About
First Scotch whisky distillery in the Borders region for over 180 years, located in a converted electric mill in Hawick. Produces Lowland-style unpeated malt.
Production Details
The Borders Distillery Tale
Where the rolling hills of the Scottish Borders meet the sky, the town of Hawick had waited nearly two centuries for the sound of copper stills to sing again. In 2018, that silence finally broke when The Three Stills Company chose this weathered textile town to house Scotland's newest whisky distillery, breathing life into a converted electric mill that had long served the community in different ways.
The Borders Distillery stands as both pioneer and homecoming—the first Scotch whisky distillery to operate in this region since the 1830s, when the last flames died beneath forgotten stills. The choice of location speaks to something deeper than mere opportunity. Here, where England and Scotland have traded stories across contested ground for a thousand years, the land itself carries memory in its water and stone.

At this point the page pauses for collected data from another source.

(** X14.  Because [boxCountFunc] reduces the caller's array in place, a
    second call on the same object counts the reduced array, not the
    field: on a cube of side [2^P] with at least one level both calls
    return, with the same box sides, the entries of the second are the
    box counts of the array the first call left behind (as [float32]), and
    at every level that count, and so the entry, is at least that of the
    first call; on [corner_cube] it is larger ([1; 1] becomes [2; 1]). *)
Theorem boxCountFunc_twice_counts_the_reduced_array
  (h : store (ndarray bool)) (c : loc) (a : ndarray bool) (P : nat) :
  (0 < P)%nat ->
  deref h c = Some a ->
  shape a = (2 ^ Z.of_nat P, 2 ^ Z.of_nat P, 2 ^ Z.of_nat P) ->
  exists h1 n1 r1 h2 n2 a1,
    boxCountFunc h c (Z.of_nat P) (2 ^ Z.of_nat P) = Ok (h1, (n1, r1)) /\
    boxCountFunc h1 c (Z.of_nat P) (2 ^ Z.of_nat P) = Ok (h2, (n2, r1)) /\
    deref h1 c = Some a1 /\
    forall m, (m <= P)%nat ->
      nth_error n1 m
        = Some (float32_of_int (box_count a (2 ^ Z.of_nat P) (2 ^ Z.of_nat m))) /\
      nth_error n2 m
        = Some (float32_of_int (box_count a1 (2 ^ Z.of_nat P) (2 ^ Z.of_nat m))) /\
      box_count a (2 ^ Z.of_nat P) (2 ^ Z.of_nat m)
        <= box_count a1 (2 ^ Z.of_nat P) (2 ^ Z.of_nat m) /\
      float32_of_int (box_count a (2 ^ Z.of_nat P) (2 ^ Z.of_nat m))
        <= float32_of_int (box_count a1 (2 ^ Z.of_nat P) (2 ^ Z.of_nat m)).
Proof.
  intros HP Hd Hs. pose proof (deref_bound h c a Hd) as Hc.
  assert (Hlen : length (repeat 0 (length (rev (range (Z.of_nat P))) + 1)) = S P)
    by (now rewrite repeat_length, length_rev, range_length, Nat2Z.id, Nat.add_1_r).
  destruct (computeFast_run h c P a _ Hc Hs Hlen) as (a1 & n & Hrun & Hred & _ & _).
  destruct (computeFast_count h c P a _ Hc Hs Hlen) as (a1' & n1 & Hrun1 & _ & Hcnt1).
  rewrite Hrun in Hrun1. injection Hrun1 as _ ->.
  pose proof (proj1 Hred) as Hs1.
  destruct (computeFast_count h c P a1 _ Hc Hs1 Hlen) as (a2 & n2 & Hrun2 & _ & Hcnt2).
  exists (update h c a1), n1, (map (fun e => 2 ^ e) (range (Z.of_nat P + 1))),
         (update (update h c a1) c a2), n2, a1.
  split; [|split; [|split]].
  - rewrite (boxCountFunc_levels h c a P _ HP Hd), Hs.
    rewrite <- (update_deref h c a Hd) at 1. rewrite Hrun. reflexivity.
  - rewrite (boxCountFunc_levels (update h c a1) c a1 P _ HP)
      by (now apply deref_update_same).
    rewrite Hs1, Hrun2. cbn [bind]. now rewrite update_update.
  - now apply deref_update_same.
  - intros m Hm. split; [now apply Hcnt1|]. split; [now apply Hcnt2|].
    assert (Hle : box_count a (2 ^ Z.of_nat P) (2 ^ Z.of_nat m)
                  <= box_count a1 (2 ^ Z.of_nat P) (2 ^ Z.of_nat m))
      by (now apply reduced_box_count).
    split; [exact Hle|].
    apply float32_of_int_mono. split; [unfold box_count; lia|exact Hle].
Qed.
Lemma bfs_valid fuel : ∀ queue result paths,
  Forall (node_ok g visit from) queue → found_ok result →
  graph.bfs fuel reverse rootSet maxPaths queue result = Ok paths → found_ok paths.
Proof.
  induction fuel as [|fuel IH]; intros [|node queue] result paths Hq Hr H; simpl in H.
  - by injection H as <-.
  - destruct (Z.of_nat (length result) <? maxPaths); [done|]. by injection H as <-.
  - by injection H as <-.
  - destruct (Z.of_nat (length result) <? maxPaths); [|by injection H as <-].
    destruct (graph.visitReferrers rootSet maxPaths node (sget reverse (graph.id node))
                result queue) as [result' queue'] eqn:Hv.
    apply Forall_cons in Hq as [Hnode Hq].
    apply (visitReferrers_spec node Hnode) in Hv as (found & pushed & -> & -> & Hf & Hp & _);
      [|auto].
    apply (IH _ _ _ (proj2 (Forall_app _ _ _) (conj Hq (Forall_impl _ _ _ Hp (fun _ H => proj1 H))))
              (proj2 (Forall_app _ _ _) (conj Hr Hf)) H).
Qed.

Lemma node_ok_length n :
  node_ok g visit from n → (length (graph.path n) ≤ S (length visit))%nat.
Proof.
  intros (_ & _ & _ & Hnd & Hu).
  replace (S (length visit)) with (length (from :: (graph.ID <$> visit)))
    by (simpl; by rewrite length_fmap).
  apply submseteq_length. by apply NoDup_submseteq.
Qed.

(** The nodes pushed in one round weigh less than the node dequeued. *)
Lemma pushed_weight node pushed :
  Forall (fun n => node_ok g visit from n ∧
                   length (graph.path n) = S (length (graph.path node))) pushed →
  (length pushed ≤ edgeCount visit)%nat →
  (sum_list_with (nodeWeight visit) pushed < nodeWeight visit node)%nat.
Proof.
  intros Hp Hlen.
  assert (pushed = [] ∨ S (length (graph.path node)) ≤ S (length visit))%nat as [->|Hroom].
  { destruct Hp as [|n0 pushed0 [Hok Hl] _]; [by left|right].
    rewrite <- Hl. by apply node_ok_length. }
  { simpl. apply bfsWeight_pos. }
  set (w := bfsWeight (edgeCount visit) (S (length visit) - S (length (graph.path node)))).
  assert (sum_list_with (nodeWeight visit) pushed ≤ length pushed * w)%nat as Hsum.
  { clear Hlen. induction Hp as [|n l [_ Hl] _ IH]; simpl; [lia|].
    unfold nodeWeight at 1. rewrite Hl. fold w. apply Nat.add_le_mono_l. exact IH. }
  assert (nodeWeight visit node = 1 + edgeCount visit * w)%nat as ->.
  { unfold nodeWeight.
    replace (S (length visit) - length (graph.path node))%nat
      with (S (S (length visit) - S (length (graph.path node)))) by lia.
    reflexivity. }
  assert (length pushed * w ≤ edgeCount visit * w)%nat by (apply Nat.mul_le_mono_r; lia).
  lia.
Qed.

(** The search ends: fuel above the weight of the queue is enough. *)
Lemma bfs_terminates fuel : ∀ queue result,
  Forall (node_ok g visit from) queue →
  (sum_list_with (nodeWeight visit) queue < fuel)%nat →
  ∃ paths, graph.bfs fuel reverse rootSet maxPaths queue result = Ok paths.
Proof.
  induction fuel as [|fuel IH]; intros [|node queue] result Hq Hw; simpl in *; try lia.
  - by eexists.
  - destruct (Z.of_nat (length result) <? maxPaths); [|by eexists].
    destruct (graph.visitReferrers rootSet maxPaths node (sget reverse (graph.id node))
                result queue) as [result' queue'] eqn:Hv.
    apply Forall_cons in Hq as [Hnode Hq].
    apply (visitReferrers_spec node Hnode) in Hv as (found & pushed & -> & -> & Hf & Hp & Hlen);
      [|auto].
    apply IH.
    + apply Forall_app. split; [done|]. eapply Forall_impl; [exact Hp|]. by intros ? [? _].
    + rewrite sum_list_with_app.
      pose proof (pushed_weight node pushed Hp) as Hlt.
      pose proof (BuildReverseEdges_length visit (graph.id node)).
      specialize (Hlt ltac:(lia)). lia.
Qed.
(** White space and line terminators, the code units that
    [String.prototype.trim] strips. *)
Definition is_ws (c : code_unit) : bool :=
  ((9 <=? c) && (c <=? 13) || (c =? 32) || (c =? 160) || (c =? 5760)
   || (8192 <=? c) && (c <=? 8202) || (c =? 8232) || (c =? 8233)
   || (c =? 8239) || (c =? 8287) || (c =? 12288) || (c =? 65279))%N.

Fixpoint trimStart (s : jsstring) : jsstring :=
  match s with
  | [] => []
  | c :: s' => if is_ws c then trimStart s' else s
  end.

Definition trimEnd (s : jsstring) : jsstring := rev (trimStart (rev s)).

Definition trim (s : jsstring) : jsstring := trimEnd (trimStart s).

(** A string without leading or trailing white space. *)
Definition trimmed (s : jsstring) : bool :=
  match s with
  | [] => true
  | c :: _ => negb (is_ws c) && negb (is_ws (List.last s 0%N))
  end.

(** [s.replace(/c/g, r)] for a one-character pattern [c]; none of the
    replacement texts used in the sources contains a [$] pattern. *)
Definition replace_all (c : code_unit) (r : jsstring) (s : jsstring) : jsstring :=
  flat_map (fun x => if (x =? c)%N then r else [x]) s.

Fixpoint startsWith (s p : jsstring) {struct p} : bool :=
  match p, s with
  | [], _ => true
  | _ :: _, [] => false
  | a :: p', b :: s' => (a =? b)%N && startsWith s' p'
  end.

End JS.

Import JS.

(** ** lib/security.ts *)

Module Security.

Definition LT : code_unit := 60%N.
Definition GT : code_unit := 62%N.
Definition AMP : code_unit := 38%N.
Definition QUOT : code_unit := 34%N.
Definition APOS : code_unit := 39%N.
Definition SLASH : code_unit := 47%N.

Definition sanitizeString (input : jsstring) : jsstring :=
  match input with
  | [] => []
  | _ =>
      trim
        (replace_all SLASH (lit "&#x2F;")
        (replace_all APOS (lit "&#x27;")
        (replace_all QUOT (lit "&quot;")
        (replace_all AMP (lit "&amp;")
        (replace_all GT (lit "&gt;")
        (replace_all LT (lit "&lt;") input))))))
  end.

(** [result[key] = v] on the plain object [result]: the property is
    created, except for the key [__proto__], where the assignment reaches
    the setter of [Object.prototype] and creates no property (an object,
    array or [null] assigned this way becomes the prototype of [result],
    which own properties, [Object.entries] and JSON do not show). *)
Definition PROTO : jsstring := lit "__proto__".

Definition settable (key : jsstring) : bool := negb (key_eqb key PROTO).

Definition assigned (key : jsstring) (v : value) : list (jsstring * value) :=
  if settable key then [(key, v)] else [].

(** [Object.entries(obj)] is matched on directly: the fields of an
    object, the indexed items of an array (an array passes the guard
    [typeof obj !== 'object'] like any object, and [result] is always a
    plain object).  [field_of] is the body of the loop, [item_of] the
    callback of [value.map]. *)
Fixpoint sanitizeObject (obj : value) : value :=
  let item_of (item : value) : value :=
    match item with
    | VStr s => VStr (sanitizeString s)
    | VNull | VArr _ | VObj _ => sanitizeObject item
    | _ => item
    end in
  let field_of (v : value) : value :=
    match v with
    | VStr s => VStr (sanitizeString s)
    | VArr items => VArr (List.map item_of items)
    | VObj _ => sanitizeObject v
    | _ => v
    end in
  match obj with
  | VObj fields => VObj (flat_map (fun kv => assigned (fst kv) (field_of (snd kv))) fields)
  | VArr items => VObj (index_from 0 (List.map field_of items))
  | _ => obj
  end.

(** [item_of] and [field_of] again, named so that lemmas can mention
    them. *)
Definition sanitizeItem (item : value) : value :=
  match item with
  | VStr s => VStr (sanitizeString s)
  | VNull | VArr _ | VObj _ => sanitizeObject item
  | _ => item
  end.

Local Hawick water flows through the distillery, drawn from the same hills that once sustained the town's famous textile mills. This water, filtered through Border peat and granite, carries the character of a landscape shaped by ancient rivers and older still volcanic activity. It arrives at the converted mill already marked by place, ready to transform barley into something entirely new yet rooted in this specific stretch of earth.
The production focuses on unpeated Lowland-style malt, honoring the gentle tradition of Scotland's southern whisky region. Without peat smoke to mask or complicate, every choice in the stillhouse becomes magnified—the curve of copper, the timing of cuts, the marriage of grain and water. The converted mill's industrial bones provide an unexpected cathedral for this ancient craft, where electric motors once hummed and now copper sings.
In choosing to establish here, The Three Stills Company didn't simply fill a geographic gap on Scotland's whisky map. They returned whisky-making to a region that remembers industry, that understands the patient transformation of raw materials into something greater. The Borders have always been about crossing over, about the space between one thing and another.
Now, as spirit flows from these stills into waiting casks, time begins its own patient work. The whisky will age in this border country, drawing character from seasons that sweep across hills unchanged since the last distillery closed its doors. When those casks finally open, they'll release not just whisky, but the story of a region reclaimed.